С помощью условных воплей корабельной сирены на «Имо» передали все, что думает капитан «Монблана» о своем норвежском коллеге. Навстречу полетели ответные сигналы, которые что-то наверняка объясняли, но что-либо исправить уже не могли.
— Стоп машина, — спокойно проговорил Фрэнсис МакКей, и Ле Медек взглянул на лоцмана с благодарностью. Канадец сделал то, что надлежало сделать ему. Другого выхода не было, кроме как сбросить скорость и дать возможность встречному судну проскочить у «Монблана» перед самым носом. Вот что значат спокойствие и трезвый рассудок! Интересно, подумал Ле Медек, был бы лоцман так же хладнокровен, зная, какой груз покоится в трюмах «Монблана»? И еще, пил ли он вчера виски?
Скорее всего, столкновения удалось бы избежать, не вздумай капитан «Имо» исправить свою ошибку, дав команду «Полный назад». Но скорость, которая до того была явно завышенной — 7 узлов против разрешенных 5, теперь обернулась мощной инерцией, и справиться с ней не удалось.
Сердце Ле Медека сжалось и сделало попытку скатиться куда-то вниз, к желудку.
— Нас разворачивает, капитан, — крикнул рулевой, вцепившийся в штурвал побелевшими пальцами.
«Монблан», тоже подвластный инерции, продолжал движение, причем течение поворачивало его бортом к неотвратимо надвигающемуся «норвежцу». Катастрофы было не избежать. Ле Медек понял это. Понял и МакКей, потому что спросил:
— Что будем подставлять — скулу или брюхо?
— Брюхо, — сказал Ле Медек.
В носовой части «Монблана» находились отсеки с тринитротолуолом. Пикриновая кислота, складированная далее, более устойчива к сотрясениям. Ле Медек знал это и лишь на это надеялся.
— Тогда малый вперед, самый малый, — скомандовал лоцман.
В 8 часов 41 минуту «Имо» протаранил борт «Монблана».
Первая смерть — не последняя смерть
Форштевень «Имо» пробил в корпусе французского парохода 3-метровую дыру, в которую тут же устремилась вода.
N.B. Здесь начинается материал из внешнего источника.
(** * Comment moderation model (backend/models/Comment.js)

    A shallow embedding of the Mongoose [Comment] model: the schema, the
    pre-save middleware with its spam heuristic, the moderation methods,
    the reply and like helpers and the approved-comments query, followed by
    the properties the specification states about them. *)

From Stdlib Require Import ZArith NArith Ascii String Lia.
From stdpp Require Import base decidable option list sorting gmap.

Local Open Scope Z_scope.

(** ** JavaScript strings and the string primitives the model uses *)

Module JS.

(** A JavaScript string is a sequence of UTF-16 code units. *)
Definition codeUnit := N.
Definition jsString := list codeUnit.
Bind Scope N_scope with codeUnit.

(** Literals of the source are ASCII; [lit] turns one into code units. *)
Definition lit (s : string) : jsString :=
  map N_of_ascii (list_ascii_of_string s).

(** [/[A-Z]/] on one code unit. *)
Definition isUpperAZ (u : codeUnit) : bool :=
  ((65 <=? u) && (u <=? 90))%N.

(** Line terminators: LF, CR, U+2028, U+2029. The regular expression
    atom [.] (without the [s] flag) matches every code unit but these. *)
Definition isLineTerminator (u : codeUnit) : bool :=
  ((u =? 10) || (u =? 13) || (u =? 8232) || (u =? 8233))%N.

(** White space of [String.prototype.trim]: TAB, VT, FF, SP, NBSP, BOM,
    the Unicode space separators, and the line terminators. *)
Definition isWhiteSpace (u : codeUnit) : bool :=
  ((u =? 9) || (u =? 11) || (u =? 12) || (u =? 32) || (u =? 160)
   || (u =? 5760) || ((8192 <=? u) && (u <=? 8202)) || (u =? 8239)
   || (u =? 8287) || (u =? 12288) || (u =? 65279))%N
  || isLineTerminator u.

Fixpoint trimStart (s : jsString) : jsString :=
  match s with
  | [] => []
  | u :: t => if isWhiteSpace u then trimStart t else s
  end.

Definition trimEnd (s : jsString) : jsString :=
  rev (trimStart (rev s)).

Definition trim (s : jsString) : jsString := trimEnd (trimStart s).

(** [s.startsWith(p)]. *)
Fixpoint startsWith (p s : jsString) : bool :=
  match p, s with
  | [], _ => true
  | _ :: _, [] => false
  | a :: p', b :: s' => (a =? b)%N && startsWith p' s'
  end.

(** [s.includes(w)]: [w] starts at some position of [s]. *)
Fixpoint includes (s w : jsString) : bool :=
  startsWith w s
  || match s with
     | [] => false
     | _ :: t => includes t w
     end.

(** ASCII part of [toLowerCase]. *)
Definition asciiLower (u : codeUnit) : codeUnit :=
  if isUpperAZ u then (u + 32)%N else u.

Definition isAscii (u : codeUnit) : bool := (u <? 128)%N.

(** A regular expression is represented by its anchored matcher: given
    the rest of the subject from some position, the length of the match
    that starts exactly there, if there is one. None of the expressions
    of the model matches the empty string. *)
Definition Regex := jsString -> option nat.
Бочки с бензолом, уложенные на палубе, раскатились, некоторые из них лопнули, и горючая жидкость залила палубу, готовая воспламениться от малейшей искры…
Если бы все осталось, как есть, самого страшного удалось бы избежать, но машина «норвежца» продолжала работать на задний ход, и нос «Имо» стал со скрежетом выдираться из пробоины. Металл бился и терся о металл, разбрасывая снопы искр.
— Господи, пронеси. Господи… — шептал Ле Медек, пытаясь вспомнить слова хоть какой-нибудь молитвы.
Господь остался глух к его мольбам. Бензол вспыхнул, и желто-оранжевое пламя побежало к корме — к люкам, прикрывающим отсеки с тротилом.
Смятый в гармошку форштевень норвежского сухогруза срезал последний железный «заусенец» с борта «Монблана» и оказался на свободе. Нет, не совсем, корабли соединяла какая-то нитка, точнее — две нитки, так, во всяком случае, показалось Ле Медеку. Он присмотрелся. Это были пеньковые тросы, бухты которых покоились до столкновения на палубе «Монблана». Видимо, «Имо» зацепил их и сейчас разматывал.